Your objective:
Every line in the records below between the one holding "Raise (KeyError 0xec88)" and the one holding "Definition GOVEE_PARSERS : gmap", inclusive, is to be set down exactly; all other lines are to be left out.

____ Data extract

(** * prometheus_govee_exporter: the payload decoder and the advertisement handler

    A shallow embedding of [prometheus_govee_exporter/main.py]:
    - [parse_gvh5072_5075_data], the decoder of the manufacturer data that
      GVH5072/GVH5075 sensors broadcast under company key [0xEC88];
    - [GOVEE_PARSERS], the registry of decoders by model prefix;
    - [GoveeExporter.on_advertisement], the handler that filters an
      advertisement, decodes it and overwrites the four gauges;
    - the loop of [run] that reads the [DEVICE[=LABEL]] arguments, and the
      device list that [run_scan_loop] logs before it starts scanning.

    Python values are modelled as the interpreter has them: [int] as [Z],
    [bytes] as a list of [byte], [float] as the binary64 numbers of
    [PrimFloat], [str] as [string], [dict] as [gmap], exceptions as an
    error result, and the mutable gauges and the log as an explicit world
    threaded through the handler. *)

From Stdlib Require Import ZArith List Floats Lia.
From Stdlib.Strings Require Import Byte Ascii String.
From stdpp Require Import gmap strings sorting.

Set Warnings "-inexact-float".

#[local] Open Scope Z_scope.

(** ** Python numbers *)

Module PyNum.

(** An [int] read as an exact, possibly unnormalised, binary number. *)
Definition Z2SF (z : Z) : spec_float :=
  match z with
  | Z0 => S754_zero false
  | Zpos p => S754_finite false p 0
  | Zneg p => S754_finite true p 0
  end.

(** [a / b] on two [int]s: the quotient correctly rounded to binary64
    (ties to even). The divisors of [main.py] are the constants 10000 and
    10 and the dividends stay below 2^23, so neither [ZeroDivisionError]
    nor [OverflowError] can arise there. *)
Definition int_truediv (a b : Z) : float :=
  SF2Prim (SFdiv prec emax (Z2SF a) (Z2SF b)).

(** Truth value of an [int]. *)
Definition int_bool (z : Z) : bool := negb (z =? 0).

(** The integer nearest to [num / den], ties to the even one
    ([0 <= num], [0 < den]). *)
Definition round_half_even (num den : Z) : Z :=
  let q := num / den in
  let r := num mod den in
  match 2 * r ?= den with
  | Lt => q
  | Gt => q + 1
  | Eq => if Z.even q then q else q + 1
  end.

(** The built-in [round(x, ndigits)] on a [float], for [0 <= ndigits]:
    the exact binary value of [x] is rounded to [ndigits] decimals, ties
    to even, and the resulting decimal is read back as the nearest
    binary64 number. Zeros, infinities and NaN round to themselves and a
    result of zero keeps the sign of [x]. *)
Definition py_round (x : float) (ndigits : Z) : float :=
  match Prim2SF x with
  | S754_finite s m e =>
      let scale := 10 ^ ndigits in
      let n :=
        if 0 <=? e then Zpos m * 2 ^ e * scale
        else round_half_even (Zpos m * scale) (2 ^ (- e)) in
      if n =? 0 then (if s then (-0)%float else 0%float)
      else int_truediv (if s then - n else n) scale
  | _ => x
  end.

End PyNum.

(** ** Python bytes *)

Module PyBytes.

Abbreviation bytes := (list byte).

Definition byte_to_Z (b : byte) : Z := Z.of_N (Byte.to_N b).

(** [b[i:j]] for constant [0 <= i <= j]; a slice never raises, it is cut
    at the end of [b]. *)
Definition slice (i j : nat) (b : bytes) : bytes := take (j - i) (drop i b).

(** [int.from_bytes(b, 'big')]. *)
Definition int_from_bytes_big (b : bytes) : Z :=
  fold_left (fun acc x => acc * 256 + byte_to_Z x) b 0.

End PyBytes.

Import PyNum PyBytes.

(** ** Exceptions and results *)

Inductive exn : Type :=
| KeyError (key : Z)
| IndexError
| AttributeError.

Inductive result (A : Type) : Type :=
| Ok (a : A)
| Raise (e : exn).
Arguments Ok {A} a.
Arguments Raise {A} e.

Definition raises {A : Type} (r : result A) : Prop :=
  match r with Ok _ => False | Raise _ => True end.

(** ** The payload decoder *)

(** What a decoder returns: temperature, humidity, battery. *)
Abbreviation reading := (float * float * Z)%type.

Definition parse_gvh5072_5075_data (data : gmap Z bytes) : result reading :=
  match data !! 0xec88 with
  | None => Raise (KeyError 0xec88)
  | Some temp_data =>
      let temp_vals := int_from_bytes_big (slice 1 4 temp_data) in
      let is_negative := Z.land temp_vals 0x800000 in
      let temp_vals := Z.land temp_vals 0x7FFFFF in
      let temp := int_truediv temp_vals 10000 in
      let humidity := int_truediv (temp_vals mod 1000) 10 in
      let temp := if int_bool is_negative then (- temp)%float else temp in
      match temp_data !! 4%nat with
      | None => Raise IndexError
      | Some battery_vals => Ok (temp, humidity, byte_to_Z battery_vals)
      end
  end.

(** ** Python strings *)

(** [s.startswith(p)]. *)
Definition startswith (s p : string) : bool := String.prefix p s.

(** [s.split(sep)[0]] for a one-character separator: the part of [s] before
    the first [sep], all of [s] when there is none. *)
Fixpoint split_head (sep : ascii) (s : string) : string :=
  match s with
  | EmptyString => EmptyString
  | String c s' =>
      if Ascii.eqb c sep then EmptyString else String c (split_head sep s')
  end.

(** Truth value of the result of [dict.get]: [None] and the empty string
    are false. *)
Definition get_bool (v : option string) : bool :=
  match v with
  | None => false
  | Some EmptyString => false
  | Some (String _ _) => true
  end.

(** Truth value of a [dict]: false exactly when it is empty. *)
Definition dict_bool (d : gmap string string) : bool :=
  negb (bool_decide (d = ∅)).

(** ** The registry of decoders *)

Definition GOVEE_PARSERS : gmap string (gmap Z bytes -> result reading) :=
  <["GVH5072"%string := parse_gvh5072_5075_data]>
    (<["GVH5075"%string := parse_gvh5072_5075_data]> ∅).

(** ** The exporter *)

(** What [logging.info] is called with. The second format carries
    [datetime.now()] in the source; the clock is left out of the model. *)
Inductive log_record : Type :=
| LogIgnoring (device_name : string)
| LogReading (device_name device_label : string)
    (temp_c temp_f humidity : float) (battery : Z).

________

Answer area:
  | None => Raise (KeyError 0xec88)
  | Some temp_data =>
      let temp_vals := int_from_bytes_big (slice 1 4 temp_data) in
      let is_negative := Z.land temp_vals 0x800000 in
      let temp_vals := Z.land temp_vals 0x7FFFFF in
      let temp := int_truediv temp_vals 10000 in
      let humidity := int_truediv (temp_vals mod 1000) 10 in
      let temp := if int_bool is_negative then (- temp)%float else temp in
      match temp_data !! 4%nat with
      | None => Raise IndexError
      | Some battery_vals => Ok (temp, humidity, byte_to_Z battery_vals)
      end
  end.

(** ** Python strings *)

(** [s.startswith(p)]. *)
Definition startswith (s p : string) : bool := String.prefix p s.

(** [s.split(sep)[0]] for a one-character separator: the part of [s] before
    the first [sep], all of [s] when there is none. *)
Fixpoint split_head (sep : ascii) (s : string) : string :=
  match s with
  | EmptyString => EmptyString
  | String c s' =>
      if Ascii.eqb c sep then EmptyString else String c (split_head sep s')
  end.

(** Truth value of the result of [dict.get]: [None] and the empty string
    are false. *)
Definition get_bool (v : option string) : bool :=
  match v with
  | None => false
  | Some EmptyString => false
  | Some (String _ _) => true
  end.

(** Truth value of a [dict]: false exactly when it is empty. *)
Definition dict_bool (d : gmap string string) : bool :=
  negb (bool_decide (d = ∅)).

(** ** The registry of decoders *)

Definition GOVEE_PARSERS : gmap string (gmap Z bytes -> result reading) :=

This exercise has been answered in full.